(* ===== verification/VgaCursor.v ===== *)
(** * The text cursor of the VGA controller

    [text/src/cursor.rs] on top of the interface [IndexDataPair] of
    [ku/src/memory/port.rs].  The controller is a register file behind an index
    port and a data port.  [IndexDataLaws] states what the cursor relies on;
    [CursorLaws] is what the cursor promises to [Text].  The pair of ports
    [IndexDataPortPair] meets the former on a device that latches the index. *)

From stdpp Require Import base list numbers option tactics gmap.
From Stdlib Require Import ZArith Lia.
From S2P Require Import Prelude Addr.

Open Scope Z_scope.

(** ** The interface of the registers *)

Class IndexDataPair (T : Type) := {
  pair_read : T -> Z -> T * Z;
  pair_write : T -> Z -> Z -> T;
}.

(** [reg t i] is the value of the register [i]. *)
Class IndexDataLaws (T : Type) `{IndexDataPair T} (reg : T -> Z -> Z) := {
  reg_byte : forall t i, 0 <= reg t i < 256;
  read_value : forall t i, (pair_read t i).2 = reg t i;
  read_keeps : forall t i j, reg (pair_read t i).1 j = reg t j;
  write_value : forall t i d j, 0 <= d < 256 ->
    reg (pair_write t i d) j = if decide (j = i) then d else reg t j;
}.

(** ** The interface of the cursor *)

Class Cursor (C : Type) := {
  cursor_get : C -> C * Z;
  cursor_set : C -> Z -> C;
  cursor_set_disable : C -> bool -> C;
  cursor_set_height : C -> Z -> C;
}.

(** [shown c] is the position at which the cursor is drawn. *)
Class CursorLaws (C : Type) `{Cursor C} (shown : C -> Z) := {
  shown_nonneg : forall c, 0 <= shown c;
  get_value : forall c, (cursor_get c).2 = shown c;
  get_keeps : forall c, shown (cursor_get c).1 = shown c;
  set_value : forall c p, 0 <= p -> shown (cursor_set c p) = p mod 65536;
  disable_keeps : forall c b, shown (cursor_set_disable c b) = shown c;
  height_keeps : forall c h, 0 <= h < 256 -> shown (cursor_set_height c h) = shown c;
}.

(** ** The VGA cursor *)

Definition CURSOR_DISABLE : Z := Z.shiftl 1 5.
Definition CURSOR_LINE_MASK : Z := Z.shiftl 1 5 - 1.
Definition START_LINE : Z := 0x0A.
Definition END_LINE : Z := 0x0B.
Definition MAX_LINES : Z := Z.shiftl 1 4.
Definition POSITION_HIGH : Z := 0x0E.
Definition POSITION_LOW : Z := 0x0F.

(** [!x] of a byte. *)
Definition lnot8 (x : Z) : Z := 255 - x.

Section VgaCursor.
Context {T : Type} `{IndexDataPair T}.

Definition vga_get (t : T) : T * Z :=
  let '(t, high) := pair_read t POSITION_HIGH in
  let '(t, low) := pair_read t POSITION_LOW in
  (t, Z.lor (Z.shiftl high 8) low).

Definition vga_set (t : T) (position : Z) : T :=
  let high := Z.shiftr position 8 mod 256 in
  let low := position mod 256 in
  pair_write (pair_write t POSITION_HIGH high) POSITION_LOW low.

Definition vga_set_disable (t : T) (disable : bool) : T :=
  let '(t, start_line) := pair_read t START_LINE in
  let new_start_line :=
    if disable then Z.lor start_line CURSOR_DISABLE
    else Z.land start_line (lnot8 CURSOR_DISABLE) in
  pair_write t START_LINE new_start_line.

Definition vga_set_height (t : T) (height : Z) : T :=
  let end_line := MAX_LINES - 1 in
  let start_line := saturating_sub (end_line + 1) height in
  let '(t, current_start) := pair_read t START_LINE in
  let disable_bit := Z.land current_start CURSOR_DISABLE in
  let new_start_line := Z.lor (Z.land start_line CURSOR_LINE_MASK) disable_bit in
  pair_write (pair_write t START_LINE new_start_line) END_LINE end_line.

#[export] Instance VgaCursor : Cursor T := {
  cursor_get := vga_get;
  cursor_set := vga_set;
  cursor_set_disable := vga_set_disable;
  cursor_set_height := vga_set_height;
}.

(** *** What it does to the registers *)

Context (reg : T -> Z -> Z) `{!IndexDataLaws T reg}.

Definition vga_position (t : T) : Z := 256 * reg t POSITION_HIGH + reg t POSITION_LOW.

(** The cursor is drawn on the lines from the start to the end, unless it is
    disabled. *)
Definition vga_disabled (t : T) : bool := Z.testbit (reg t START_LINE) 5.
Definition vga_lines (t : T) : Z :=
  Z.max 0 (Z.land (reg t END_LINE) CURSOR_LINE_MASK + 1 -
           Z.land (reg t START_LINE) CURSOR_LINE_MASK).

Lemma byte_land x : 0 <= x < 256 <-> Z.land x 255 = x.
Proof.
  change 255 with (Z.ones 8). rewrite Z.land_ones by lia. change (2 ^ 8) with 256.
  pose proof (Z.mod_pos_bound x 256). split; [by apply Z.mod_small | lia].
Qed.

Lemma byte_lor x y : 0 <= x < 256 -> 0 <= y < 256 -> 0 <= Z.lor x y < 256.
Proof. rewrite !byte_land, Z.land_lor_distr_l. by intros -> ->. Qed.

Lemma byte_land_r x y : 0 <= y < 256 -> 0 <= Z.land x y < 256.
Proof. rewrite !byte_land, <- Z.land_assoc. by intros ->. Qed.

Lemma vga_get_spec t :
  (vga_get t).2 = vga_position t /\ vga_position (vga_get t).1 = vga_position t.
Proof.
  unfold vga_get, vga_position.
  pose proof (read_value t POSITION_HIGH) as E1.
  pose proof (read_keeps t POSITION_HIGH) as K1.
  destruct (pair_read t POSITION_HIGH) as [t1 high]. simpl in E1, K1.
  pose proof (read_value t1 POSITION_LOW) as E2.
  pose proof (read_keeps t1 POSITION_LOW) as K2.
  destruct (pair_read t1 POSITION_LOW) as [t2 low]. simpl in E2, K2. simpl.
  rewrite !K2, !K1, E1, E2, K1. split; [| done].
  pose proof (reg_byte t POSITION_LOW).
  rewrite lor_shiftl_add by lia. change (2 ^ 8) with 256. lia.
Qed.

Lemma vga_set_spec t p : 0 <= p -> vga_position (vga_set t p) = p mod 65536.
Proof.
  intros Hp. unfold vga_set, vga_position.
  pose proof (Z.mod_pos_bound p 256). pose proof (Z.mod_pos_bound (Z.shiftr p 8) 256).
  rewrite !write_value by lia.
  destruct (decide _); [discriminate |]. repeat (destruct (decide _); [| done]).
  rewrite Z.shiftr_div_pow2 by lia. change (2 ^ 8) with 256.
  Z.div_mod_to_equations. lia.
Qed.

(** The registers of the position and of the shape are different ones. *)
Lemma vga_position_shape t i d :
  0 <= d < 256 -> (i = START_LINE \/ i = END_LINE) ->
  vga_position (pair_write t i d) = vga_position t.
Proof.
  intros Hd Hi. unfold vga_position. rewrite !write_value by done.
  by destruct Hi as [-> | ->].
Qed.

Lemma vga_set_disable_spec t b :
  vga_disabled (vga_set_disable t b) = b /\
  vga_lines (vga_set_disable t b) = vga_lines t /\
  vga_position (vga_set_disable t b) = vga_position t.
Proof.
  unfold vga_set_disable.
  pose proof (read_value t START_LINE) as E. pose proof (read_keeps t START_LINE) as K.
  destruct (pair_read t START_LINE) as [t1 s]. simpl in E, K. subst s.
  set (new := if b then _ else _).
  pose proof (reg_byte t START_LINE) as Hs.
  assert (Hn : 0 <= new < 256)
    by (unfold new; destruct b; [apply byte_lor | apply byte_land_r]; done).
  rewrite (vga_position_shape t1 START_LINE new) by auto.
  unfold vga_disabled, vga_lines, vga_position.
  rewrite !write_value by done. repeat (destruct (decide _); try discriminate; try done).
  rewrite !K. unfold new.
  destruct b; rewrite ?Z.lor_spec, ?Z.land_spec, ?Z.land_lor_distr_l, <- ?Z.land_assoc;
    change (Z.land CURSOR_DISABLE CURSOR_LINE_MASK) with 0;
    change (Z.land (lnot8 CURSOR_DISABLE) CURSOR_LINE_MASK) with CURSOR_LINE_MASK;
    change (Z.testbit CURSOR_DISABLE 5) with true;
    change (Z.testbit (lnot8 CURSOR_DISABLE) 5) with false;
    rewrite ?Z.lor_0_r, ?orb_true_r, ?andb_false_r; done.
Qed.

Lemma vga_set_height_spec t h :
  0 <= h < 256 ->
  vga_lines (vga_set_height t h) = Z.min h MAX_LINES /\
  vga_disabled (vga_set_height t h) = vga_disabled t /\
  vga_position (vga_set_height t h) = vga_position t.
Proof.
  intros Hh. unfold vga_set_height.
  pose proof (read_value t START_LINE) as E. pose proof (read_keeps t START_LINE) as K.
  destruct (pair_read t START_LINE) as [t1 s]. simpl in E, K. subst s.
  change (MAX_LINES - 1) with 15. change (15 + 1) with 16. change MAX_LINES with 16.
  set (start := saturating_sub 16 h).
  assert (Hst : 0 <= start <= 16) by (unfold start, saturating_sub; lia).
  assert (Hm : Z.land start CURSOR_LINE_MASK = start).
  { change CURSOR_LINE_MASK with (Z.ones 5). rewrite Z.land_ones by lia.
    apply Z.mod_small. lia. }
  rewrite Hm. set (new := Z.lor start _).
  assert (Hn : 0 <= new < 256) by (apply byte_lor; [lia | by apply byte_land_r]).
  rewrite !vga_position_shape by (auto; lia).
  unfold vga_disabled, vga_lines, vga_position.
  rewrite !write_value by lia. repeat (destruct (decide _); try discriminate; try done).
  rewrite !K. unfold new. rewrite Z.land_lor_distr_l, Z.lor_spec, Z.land_spec, Hm, <- Z.land_assoc.
  change (Z.land CURSOR_DISABLE CURSOR_LINE_MASK) with 0.
  change (Z.testbit CURSOR_DISABLE 5) with true.
  rewrite Z.land_0_r, Z.lor_0_r, andb_true_r.
  assert (Hb : Z.testbit start 5 = false).
  { destruct (Z.eq_dec start 0) as [-> |]; [done |].
    apply Z.bits_above_log2; [lia |]. apply Z.log2_lt_pow2; lia. }
  rewrite Hb. change (Z.land 15 CURSOR_LINE_MASK) with 15.
  unfold start, saturating_sub. split; [lia | done].
Qed.

#[export] Instance VgaCursor_laws : CursorLaws T vga_position.
Proof.
  split.
  - intros t. unfold vga_position.
    pose proof (reg_byte t POSITION_HIGH). pose proof (reg_byte t POSITION_LOW). lia.
  - apply vga_get_spec.
  - apply vga_get_spec.
  - apply vga_set_spec.
  - apply vga_set_disable_spec.
  - apply vga_set_height_spec.
Qed.

End VgaCursor.

(** ** The pair of ports

    The instructions [in] and [out] act on a machine [W].  A device latches the
    index written to its index port and gives access to that register on the
    data port. *)

Class PortIo (W : Type) := {
  port_in : W -> Z -> W * Z;
  port_out : W -> Z -> Z -> W;
}.

Record IndexDataPortPair := { index_port : Z; data_port : Z }.

Section Ports.
Context {W : Type} `{PortIo W} (ports : IndexDataPortPair).

Definition ports_read (w : W) (i : Z) : W * Z :=
  port_in (port_out w (index_port ports) i) (data_port ports).
Definition ports_write (w : W) (i d : Z) : W :=
  port_out (port_out w (index_port ports) i) (data_port ports) d.

Definition PortPair : IndexDataPair W := {|
  pair_read := ports_read;
  pair_write := ports_write;
|}.

(** What a device with indexed registers does. *)
Class IndexedDevice (reg : W -> Z -> Z) (latched : W -> Z) := {
  device_byte : forall w i, 0 <= reg w i < 256;
  out_index_latch : forall w i, latched (port_out w (index_port ports) i) = i;
  out_index_keeps : forall w i j, reg (port_out w (index_port ports) i) j = reg w j;
  in_data_value : forall w, (port_in w (data_port ports)).2 = reg w (latched w);
  in_data_keeps : forall w j, reg (port_in w (data_port ports)).1 j = reg w j;
  out_data_value : forall w d j, 0 <= d < 256 ->
    reg (port_out w (data_port ports) d) j = if decide (j = latched w) then d else reg w j;
}.

Lemma PortPair_laws reg latched :
  IndexedDevice reg latched -> @IndexDataLaws W PortPair reg.
Proof.
  intros []. split; simpl; unfold ports_read, ports_write; intros.
  - done.
  - by rewrite in_data_value0, out_index_latch0, out_index_keeps0.
  - by rewrite in_data_keeps0, out_index_keeps0.
  - rewrite out_data_value0, out_index_latch0, out_index_keeps0 by done. done.
Qed.

End Ports.

(** [create_vga_cursor]: the ports of the controller. *)
Definition create_vga_cursor : outcome IndexDataPortPair :=
  let? (i, d) := unwrap (Port.from_index_port 1 0x03D4) in
  Ok {| index_port := i; data_port := d |}.

(** ** A controller

    The part of the CRT controller the cursor uses. *)
Record Crtc := { crtc_latch : Z; crtc_regs : gmap Z Z }.

Definition crtc_reg (w : Crtc) (i : Z) : Z := default 0 (crtc_regs w !! i) mod 256.

#[export] Instance Crtc_io : PortIo Crtc := {
  port_in := fun w port =>
    (w, if port =? 0x03D5 then crtc_reg w (crtc_latch w) else 255);
  port_out := fun w port d =>
    if port =? 0x03D4 then {| crtc_latch := d; crtc_regs := crtc_regs w |}
    else if port =? 0x03D5
    then {| crtc_latch := crtc_latch w; crtc_regs := <[crtc_latch w := d]> (crtc_regs w) |}
    else w;
}.

Definition vga_ports : IndexDataPortPair := {| index_port := 0x03D4; data_port := 0x03D5 |}.

Lemma create_vga_cursor_ports : create_vga_cursor = Ok vga_ports.
Proof. reflexivity. Qed.

Lemma Crtc_device : IndexedDevice vga_ports crtc_reg crtc_latch.
Proof.
  split; try done.
  - intros w i. apply Z.mod_pos_bound. lia.
  - intros w d j Hd. unfold crtc_reg. simpl. destruct (decide (j = crtc_latch w)) as [-> | Hne].
    + rewrite lookup_insert. destruct (decide _); [| done]. simpl. by apply Z.mod_small.
    + by rewrite lookup_insert_ne.
Qed.

(** The VGA cursor over any registers that hold what is written to them: a
    position of up to 16 bits set is the one read back; hiding or showing the
    cursor changes nothing else; a height sets the number of the lines drawn, at
    most 16, and neither moves the cursor nor shows a hidden one. *)
Theorem vga_cursor_correct {T : Type} `{IndexDataPair T} (reg : T -> Z -> Z)
    (Hlaws : IndexDataLaws T reg) (t : T) :
  (forall p, 0 <= p < 65536 -> (vga_get (vga_set t p)).2 = p) /\
  (forall b, vga_disabled reg (vga_set_disable t b) = b /\
     vga_lines reg (vga_set_disable t b) = vga_lines reg t /\
     vga_position reg (vga_set_disable t b) = vga_position reg t) /\
  (forall h, 0 <= h < 256 ->
     vga_lines reg (vga_set_height t h) = Z.min h MAX_LINES /\
     vga_disabled reg (vga_set_height t h) = vga_disabled reg t /\
     vga_position reg (vga_set_height t h) = vga_position reg t).
Proof.
  split; [| split].
  - intros p Hp. rewrite (proj1 (vga_get_spec reg _)), (vga_set_spec reg) by lia.
    apply Z.mod_small. lia.
  - intros b. by apply vga_set_disable_spec.
  - intros h Hh. by apply vga_set_height_spec.
Qed.

#[local] Instance crtc_pair : IndexDataPair Crtc := PortPair vga_ports.

Lemma vga_cursor_correct_witness :
  let t := {| crtc_latch := 0; crtc_regs := ∅ |} in
  (vga_get (vga_set t 1999)).2 = 1999 /\
  vga_lines crtc_reg (vga_set_height t 2) = 2.
Proof.
  intros t.
  destruct (vga_cursor_correct crtc_reg
              (PortPair_laws vga_ports crtc_reg crtc_latch Crtc_device) t)
    as (Hget & _ & Hh).
  split; [apply (Hget 1999); lia | apply (Hh 2); lia].
Defined.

........

> ACTIVITY
Reproduce exactly the entries above, limited to the lines from the one with "port_out := fun w port d =>" through the one with "vga_lines reg (vga_set_height", both included.

> TASK SOLUTION
  port_out := fun w port d =>
    if port =? 0x03D4 then {| crtc_latch := d; crtc_regs := crtc_regs w |}
    else if port =? 0x03D5
    then {| crtc_latch := crtc_latch w; crtc_regs := <[crtc_latch w := d]> (crtc_regs w) |}
    else w;
}.

Definition vga_ports : IndexDataPortPair := {| index_port := 0x03D4; data_port := 0x03D5 |}.

Lemma create_vga_cursor_ports : create_vga_cursor = Ok vga_ports.
Proof. reflexivity. Qed.

Lemma Crtc_device : IndexedDevice vga_ports crtc_reg crtc_latch.
Proof.
  split; try done.
  - intros w i. apply Z.mod_pos_bound. lia.
  - intros w d j Hd. unfold crtc_reg. simpl. destruct (decide (j = crtc_latch w)) as [-> | Hne].
    + rewrite lookup_insert. destruct (decide _); [| done]. simpl. by apply Z.mod_small.
    + by rewrite lookup_insert_ne.
Qed.

(** The VGA cursor over any registers that hold what is written to them: a
    position of up to 16 bits set is the one read back; hiding or showing the
    cursor changes nothing else; a height sets the number of the lines drawn, at
    most 16, and neither moves the cursor nor shows a hidden one. *)
Theorem vga_cursor_correct {T : Type} `{IndexDataPair T} (reg : T -> Z -> Z)
    (Hlaws : IndexDataLaws T reg) (t : T) :
  (forall p, 0 <= p < 65536 -> (vga_get (vga_set t p)).2 = p) /\
  (forall b, vga_disabled reg (vga_set_disable t b) = b /\
     vga_lines reg (vga_set_disable t b) = vga_lines reg t /\
     vga_position reg (vga_set_disable t b) = vga_position reg t) /\
  (forall h, 0 <= h < 256 ->
     vga_lines reg (vga_set_height t h) = Z.min h MAX_LINES /\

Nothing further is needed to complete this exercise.